__Exercise description__
Where in the data below does the word "ClFentry" appear? Copy every line that has it.

__Data entries__
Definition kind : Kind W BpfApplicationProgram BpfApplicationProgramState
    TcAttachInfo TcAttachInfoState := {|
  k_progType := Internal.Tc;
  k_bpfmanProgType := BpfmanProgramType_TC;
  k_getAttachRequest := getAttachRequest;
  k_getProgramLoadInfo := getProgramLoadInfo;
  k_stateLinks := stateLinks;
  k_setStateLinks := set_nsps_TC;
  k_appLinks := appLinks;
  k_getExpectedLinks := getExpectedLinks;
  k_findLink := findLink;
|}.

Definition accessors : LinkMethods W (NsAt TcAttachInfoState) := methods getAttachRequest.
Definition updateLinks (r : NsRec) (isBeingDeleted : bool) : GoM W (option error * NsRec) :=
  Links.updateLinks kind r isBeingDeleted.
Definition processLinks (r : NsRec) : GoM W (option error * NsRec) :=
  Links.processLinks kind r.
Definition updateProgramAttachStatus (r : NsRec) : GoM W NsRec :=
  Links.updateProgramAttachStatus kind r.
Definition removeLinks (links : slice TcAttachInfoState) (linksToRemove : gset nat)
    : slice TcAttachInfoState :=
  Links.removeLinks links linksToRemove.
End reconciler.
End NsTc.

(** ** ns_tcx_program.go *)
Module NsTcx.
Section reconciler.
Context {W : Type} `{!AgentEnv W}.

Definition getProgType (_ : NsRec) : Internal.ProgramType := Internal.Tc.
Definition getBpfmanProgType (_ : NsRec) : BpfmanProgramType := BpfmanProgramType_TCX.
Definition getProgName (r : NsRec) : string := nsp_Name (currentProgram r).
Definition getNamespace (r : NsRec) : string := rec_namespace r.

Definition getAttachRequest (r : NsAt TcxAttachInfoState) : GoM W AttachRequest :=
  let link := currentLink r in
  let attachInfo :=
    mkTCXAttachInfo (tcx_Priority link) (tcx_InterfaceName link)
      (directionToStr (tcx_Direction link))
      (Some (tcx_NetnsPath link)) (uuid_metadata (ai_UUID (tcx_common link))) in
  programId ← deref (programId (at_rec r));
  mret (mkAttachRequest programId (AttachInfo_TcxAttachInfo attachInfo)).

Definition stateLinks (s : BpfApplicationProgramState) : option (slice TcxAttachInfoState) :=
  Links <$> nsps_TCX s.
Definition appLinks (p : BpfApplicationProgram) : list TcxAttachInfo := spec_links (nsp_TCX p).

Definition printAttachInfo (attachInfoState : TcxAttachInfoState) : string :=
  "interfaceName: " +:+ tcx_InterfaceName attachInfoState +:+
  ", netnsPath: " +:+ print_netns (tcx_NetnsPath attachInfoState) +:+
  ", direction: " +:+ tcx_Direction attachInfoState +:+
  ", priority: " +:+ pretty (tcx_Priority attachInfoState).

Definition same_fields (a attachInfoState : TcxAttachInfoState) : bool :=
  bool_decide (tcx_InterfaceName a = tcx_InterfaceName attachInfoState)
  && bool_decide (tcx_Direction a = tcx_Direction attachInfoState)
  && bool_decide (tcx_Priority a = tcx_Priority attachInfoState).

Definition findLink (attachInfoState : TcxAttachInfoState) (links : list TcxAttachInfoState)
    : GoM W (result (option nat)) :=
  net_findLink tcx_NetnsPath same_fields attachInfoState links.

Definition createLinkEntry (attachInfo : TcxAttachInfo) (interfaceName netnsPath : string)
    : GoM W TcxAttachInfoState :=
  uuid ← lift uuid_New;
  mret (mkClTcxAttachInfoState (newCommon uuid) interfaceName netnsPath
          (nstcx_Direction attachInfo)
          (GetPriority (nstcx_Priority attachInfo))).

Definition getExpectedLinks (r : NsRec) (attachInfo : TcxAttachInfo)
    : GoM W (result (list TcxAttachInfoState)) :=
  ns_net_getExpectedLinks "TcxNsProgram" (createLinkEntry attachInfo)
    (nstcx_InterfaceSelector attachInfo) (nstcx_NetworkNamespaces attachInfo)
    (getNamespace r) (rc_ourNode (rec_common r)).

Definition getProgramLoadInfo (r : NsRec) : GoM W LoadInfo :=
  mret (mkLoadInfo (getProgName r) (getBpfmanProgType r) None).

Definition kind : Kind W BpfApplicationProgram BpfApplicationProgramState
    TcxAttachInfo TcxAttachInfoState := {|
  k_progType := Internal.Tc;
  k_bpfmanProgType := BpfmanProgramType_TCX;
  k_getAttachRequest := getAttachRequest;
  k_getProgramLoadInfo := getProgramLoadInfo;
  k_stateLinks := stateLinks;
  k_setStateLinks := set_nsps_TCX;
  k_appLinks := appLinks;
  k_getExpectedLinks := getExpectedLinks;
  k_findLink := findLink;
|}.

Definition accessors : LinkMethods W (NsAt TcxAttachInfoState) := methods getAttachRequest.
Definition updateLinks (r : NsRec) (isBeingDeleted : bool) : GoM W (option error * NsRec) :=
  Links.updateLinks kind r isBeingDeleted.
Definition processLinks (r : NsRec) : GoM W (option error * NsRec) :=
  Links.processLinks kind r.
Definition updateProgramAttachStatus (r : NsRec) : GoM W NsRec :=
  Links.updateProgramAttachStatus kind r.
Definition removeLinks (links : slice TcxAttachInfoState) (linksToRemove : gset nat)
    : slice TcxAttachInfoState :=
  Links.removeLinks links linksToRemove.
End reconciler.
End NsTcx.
* * *
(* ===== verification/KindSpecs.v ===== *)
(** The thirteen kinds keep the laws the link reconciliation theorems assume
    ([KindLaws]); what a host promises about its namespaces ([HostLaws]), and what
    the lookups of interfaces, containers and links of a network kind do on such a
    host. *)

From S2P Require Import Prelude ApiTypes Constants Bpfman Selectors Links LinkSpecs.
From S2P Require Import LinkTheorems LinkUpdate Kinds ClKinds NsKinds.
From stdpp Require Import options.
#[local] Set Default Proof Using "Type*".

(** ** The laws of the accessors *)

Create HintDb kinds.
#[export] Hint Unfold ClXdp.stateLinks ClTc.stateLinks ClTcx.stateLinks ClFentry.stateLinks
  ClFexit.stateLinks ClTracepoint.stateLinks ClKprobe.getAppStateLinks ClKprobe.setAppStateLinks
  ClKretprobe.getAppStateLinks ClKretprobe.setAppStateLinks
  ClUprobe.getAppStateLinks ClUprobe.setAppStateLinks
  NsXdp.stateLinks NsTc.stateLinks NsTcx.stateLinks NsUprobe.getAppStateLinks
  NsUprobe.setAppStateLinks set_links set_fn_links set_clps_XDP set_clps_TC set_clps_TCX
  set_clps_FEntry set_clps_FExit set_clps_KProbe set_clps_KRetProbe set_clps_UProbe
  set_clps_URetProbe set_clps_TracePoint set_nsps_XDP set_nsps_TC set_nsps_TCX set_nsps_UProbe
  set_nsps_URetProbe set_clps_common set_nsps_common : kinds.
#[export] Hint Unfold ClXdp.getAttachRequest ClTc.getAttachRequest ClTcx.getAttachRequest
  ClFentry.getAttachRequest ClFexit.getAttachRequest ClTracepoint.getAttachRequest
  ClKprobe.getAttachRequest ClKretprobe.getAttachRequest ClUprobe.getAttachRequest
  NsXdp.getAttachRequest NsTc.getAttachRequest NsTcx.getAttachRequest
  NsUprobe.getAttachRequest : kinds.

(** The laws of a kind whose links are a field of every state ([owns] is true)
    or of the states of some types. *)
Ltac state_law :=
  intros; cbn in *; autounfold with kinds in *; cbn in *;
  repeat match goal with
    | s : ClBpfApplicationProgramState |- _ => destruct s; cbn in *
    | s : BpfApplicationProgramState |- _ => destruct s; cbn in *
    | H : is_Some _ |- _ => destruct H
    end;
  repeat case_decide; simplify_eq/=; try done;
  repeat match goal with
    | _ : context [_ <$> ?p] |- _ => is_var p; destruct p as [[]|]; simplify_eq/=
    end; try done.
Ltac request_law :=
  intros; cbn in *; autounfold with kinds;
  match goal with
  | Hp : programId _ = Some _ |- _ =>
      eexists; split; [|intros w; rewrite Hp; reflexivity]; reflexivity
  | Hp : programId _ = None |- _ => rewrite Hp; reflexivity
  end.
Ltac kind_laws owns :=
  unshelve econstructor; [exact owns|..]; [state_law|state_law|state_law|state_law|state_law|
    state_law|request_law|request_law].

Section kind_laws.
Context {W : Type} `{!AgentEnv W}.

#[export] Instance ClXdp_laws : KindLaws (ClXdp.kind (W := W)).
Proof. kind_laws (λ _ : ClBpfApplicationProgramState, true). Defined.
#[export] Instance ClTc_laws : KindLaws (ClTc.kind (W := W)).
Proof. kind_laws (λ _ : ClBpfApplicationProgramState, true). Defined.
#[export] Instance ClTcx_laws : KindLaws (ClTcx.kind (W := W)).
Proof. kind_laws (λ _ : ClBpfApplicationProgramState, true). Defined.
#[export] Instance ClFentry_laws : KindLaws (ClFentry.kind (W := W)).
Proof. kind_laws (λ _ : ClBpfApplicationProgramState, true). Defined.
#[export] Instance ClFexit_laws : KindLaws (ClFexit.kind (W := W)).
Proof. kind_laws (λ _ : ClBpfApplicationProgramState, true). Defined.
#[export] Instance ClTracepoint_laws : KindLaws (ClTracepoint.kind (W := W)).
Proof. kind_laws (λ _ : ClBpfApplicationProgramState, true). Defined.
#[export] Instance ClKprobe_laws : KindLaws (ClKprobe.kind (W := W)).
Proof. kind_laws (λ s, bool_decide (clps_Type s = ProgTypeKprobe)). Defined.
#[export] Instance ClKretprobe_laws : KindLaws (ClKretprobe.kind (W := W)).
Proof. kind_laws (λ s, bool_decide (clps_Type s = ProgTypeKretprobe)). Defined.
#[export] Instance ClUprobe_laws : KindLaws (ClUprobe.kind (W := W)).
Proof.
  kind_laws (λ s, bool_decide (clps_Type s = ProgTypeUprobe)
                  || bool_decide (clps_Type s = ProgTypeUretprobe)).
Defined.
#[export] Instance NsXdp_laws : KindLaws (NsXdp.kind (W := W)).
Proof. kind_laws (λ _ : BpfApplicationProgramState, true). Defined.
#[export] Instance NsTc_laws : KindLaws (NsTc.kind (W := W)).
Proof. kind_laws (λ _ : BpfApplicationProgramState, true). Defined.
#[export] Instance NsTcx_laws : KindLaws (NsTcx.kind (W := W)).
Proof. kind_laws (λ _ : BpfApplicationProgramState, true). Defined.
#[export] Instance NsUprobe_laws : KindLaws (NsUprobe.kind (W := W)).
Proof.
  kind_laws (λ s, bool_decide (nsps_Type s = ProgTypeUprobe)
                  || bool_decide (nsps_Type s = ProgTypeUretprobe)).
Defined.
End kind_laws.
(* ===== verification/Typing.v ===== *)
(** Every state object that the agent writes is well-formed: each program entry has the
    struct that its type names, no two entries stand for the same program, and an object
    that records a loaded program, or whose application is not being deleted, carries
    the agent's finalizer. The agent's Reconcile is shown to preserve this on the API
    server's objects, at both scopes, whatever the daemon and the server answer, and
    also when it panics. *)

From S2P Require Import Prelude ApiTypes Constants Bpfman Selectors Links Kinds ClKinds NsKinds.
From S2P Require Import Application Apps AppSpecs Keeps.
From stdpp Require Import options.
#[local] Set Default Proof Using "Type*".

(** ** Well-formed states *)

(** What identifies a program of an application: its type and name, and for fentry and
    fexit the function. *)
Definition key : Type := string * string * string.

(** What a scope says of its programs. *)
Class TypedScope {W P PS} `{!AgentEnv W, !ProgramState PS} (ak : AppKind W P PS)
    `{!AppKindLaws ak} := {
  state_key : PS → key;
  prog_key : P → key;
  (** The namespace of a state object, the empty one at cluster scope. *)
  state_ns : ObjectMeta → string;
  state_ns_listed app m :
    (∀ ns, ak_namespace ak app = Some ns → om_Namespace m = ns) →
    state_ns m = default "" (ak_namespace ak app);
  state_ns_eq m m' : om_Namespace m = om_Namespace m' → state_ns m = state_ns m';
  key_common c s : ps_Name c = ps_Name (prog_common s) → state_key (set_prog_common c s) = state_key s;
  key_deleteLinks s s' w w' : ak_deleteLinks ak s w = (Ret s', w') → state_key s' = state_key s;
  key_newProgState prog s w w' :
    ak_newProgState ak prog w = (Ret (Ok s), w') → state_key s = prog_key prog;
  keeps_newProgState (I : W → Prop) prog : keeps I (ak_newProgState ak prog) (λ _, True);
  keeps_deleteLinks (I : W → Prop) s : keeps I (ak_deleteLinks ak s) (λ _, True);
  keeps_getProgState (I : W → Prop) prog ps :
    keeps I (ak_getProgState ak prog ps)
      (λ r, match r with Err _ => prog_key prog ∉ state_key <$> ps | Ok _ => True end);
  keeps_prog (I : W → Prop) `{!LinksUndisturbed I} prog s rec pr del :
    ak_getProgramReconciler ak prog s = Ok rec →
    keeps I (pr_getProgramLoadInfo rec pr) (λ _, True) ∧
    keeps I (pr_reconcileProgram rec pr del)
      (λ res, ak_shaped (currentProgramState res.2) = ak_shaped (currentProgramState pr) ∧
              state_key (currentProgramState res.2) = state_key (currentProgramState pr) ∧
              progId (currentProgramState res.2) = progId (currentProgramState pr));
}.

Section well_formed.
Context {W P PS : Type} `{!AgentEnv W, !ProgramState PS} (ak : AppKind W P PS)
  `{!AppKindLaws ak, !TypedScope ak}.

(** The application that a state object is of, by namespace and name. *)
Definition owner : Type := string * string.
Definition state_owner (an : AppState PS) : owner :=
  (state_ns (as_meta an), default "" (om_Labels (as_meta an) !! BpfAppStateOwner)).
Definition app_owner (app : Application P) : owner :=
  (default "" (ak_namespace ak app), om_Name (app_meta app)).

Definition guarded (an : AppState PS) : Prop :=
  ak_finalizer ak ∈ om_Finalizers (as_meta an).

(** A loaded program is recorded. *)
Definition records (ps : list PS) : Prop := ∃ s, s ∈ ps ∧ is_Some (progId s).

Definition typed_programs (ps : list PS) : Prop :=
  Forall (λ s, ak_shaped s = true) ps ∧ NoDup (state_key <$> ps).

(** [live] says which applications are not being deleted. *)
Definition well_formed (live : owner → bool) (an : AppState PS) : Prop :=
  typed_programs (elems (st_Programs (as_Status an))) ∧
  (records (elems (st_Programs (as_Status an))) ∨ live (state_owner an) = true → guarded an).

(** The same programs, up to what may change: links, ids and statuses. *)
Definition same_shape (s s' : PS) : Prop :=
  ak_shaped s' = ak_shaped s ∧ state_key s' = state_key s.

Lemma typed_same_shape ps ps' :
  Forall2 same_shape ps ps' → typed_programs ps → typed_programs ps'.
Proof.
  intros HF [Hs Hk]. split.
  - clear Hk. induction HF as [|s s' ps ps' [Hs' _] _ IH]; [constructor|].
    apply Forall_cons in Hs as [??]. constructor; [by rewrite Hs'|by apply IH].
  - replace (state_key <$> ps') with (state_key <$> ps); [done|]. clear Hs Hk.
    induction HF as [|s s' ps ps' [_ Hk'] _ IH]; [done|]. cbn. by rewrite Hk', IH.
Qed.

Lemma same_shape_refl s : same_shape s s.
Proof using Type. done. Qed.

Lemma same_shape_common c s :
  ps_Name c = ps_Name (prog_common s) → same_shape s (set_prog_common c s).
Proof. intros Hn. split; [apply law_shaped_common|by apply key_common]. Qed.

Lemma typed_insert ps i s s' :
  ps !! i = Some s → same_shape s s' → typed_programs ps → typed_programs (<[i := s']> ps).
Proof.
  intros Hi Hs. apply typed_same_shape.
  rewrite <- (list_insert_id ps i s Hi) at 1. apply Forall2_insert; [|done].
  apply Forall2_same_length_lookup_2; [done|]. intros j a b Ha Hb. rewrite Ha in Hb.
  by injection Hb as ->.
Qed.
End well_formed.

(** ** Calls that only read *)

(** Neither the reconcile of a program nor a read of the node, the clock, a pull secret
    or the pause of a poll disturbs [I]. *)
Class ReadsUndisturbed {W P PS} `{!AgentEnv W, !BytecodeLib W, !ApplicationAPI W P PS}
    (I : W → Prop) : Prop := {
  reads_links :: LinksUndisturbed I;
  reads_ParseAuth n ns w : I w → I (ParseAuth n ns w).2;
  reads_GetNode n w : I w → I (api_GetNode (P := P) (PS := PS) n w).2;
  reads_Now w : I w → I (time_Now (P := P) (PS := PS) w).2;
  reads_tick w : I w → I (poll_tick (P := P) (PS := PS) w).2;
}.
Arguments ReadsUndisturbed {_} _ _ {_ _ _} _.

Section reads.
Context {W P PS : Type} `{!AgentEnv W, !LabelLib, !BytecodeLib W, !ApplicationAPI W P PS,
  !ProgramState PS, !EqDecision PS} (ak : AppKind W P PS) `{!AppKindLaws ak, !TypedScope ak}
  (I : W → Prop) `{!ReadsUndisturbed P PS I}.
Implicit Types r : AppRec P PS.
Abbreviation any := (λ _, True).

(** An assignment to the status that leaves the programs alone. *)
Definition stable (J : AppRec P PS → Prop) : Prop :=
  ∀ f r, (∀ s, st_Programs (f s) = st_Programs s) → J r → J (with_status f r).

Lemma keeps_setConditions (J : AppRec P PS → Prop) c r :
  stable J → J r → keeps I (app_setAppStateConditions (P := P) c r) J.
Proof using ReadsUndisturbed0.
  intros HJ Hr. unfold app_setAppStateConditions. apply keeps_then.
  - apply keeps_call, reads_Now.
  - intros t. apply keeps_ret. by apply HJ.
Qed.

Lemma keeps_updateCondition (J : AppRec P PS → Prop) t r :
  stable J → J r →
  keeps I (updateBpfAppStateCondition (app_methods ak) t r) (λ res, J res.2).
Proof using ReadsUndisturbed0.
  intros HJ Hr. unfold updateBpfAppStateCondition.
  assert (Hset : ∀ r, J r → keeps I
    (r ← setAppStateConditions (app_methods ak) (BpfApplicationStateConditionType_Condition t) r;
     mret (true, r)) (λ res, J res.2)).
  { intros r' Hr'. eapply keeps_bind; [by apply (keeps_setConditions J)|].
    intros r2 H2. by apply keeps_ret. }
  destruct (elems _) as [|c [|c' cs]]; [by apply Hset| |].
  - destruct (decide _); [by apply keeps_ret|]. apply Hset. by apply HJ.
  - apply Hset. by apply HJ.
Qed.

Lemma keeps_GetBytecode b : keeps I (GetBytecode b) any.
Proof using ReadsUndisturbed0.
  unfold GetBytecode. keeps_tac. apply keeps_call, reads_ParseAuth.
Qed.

__Exercise response__
#[export] Hint Unfold ClXdp.stateLinks ClTc.stateLinks ClTcx.stateLinks ClFentry.stateLinks
  ClFentry.getAttachRequest ClFexit.getAttachRequest ClTracepoint.getAttachRequest
#[export] Instance ClFentry_laws : KindLaws (ClFentry.kind (W := W)).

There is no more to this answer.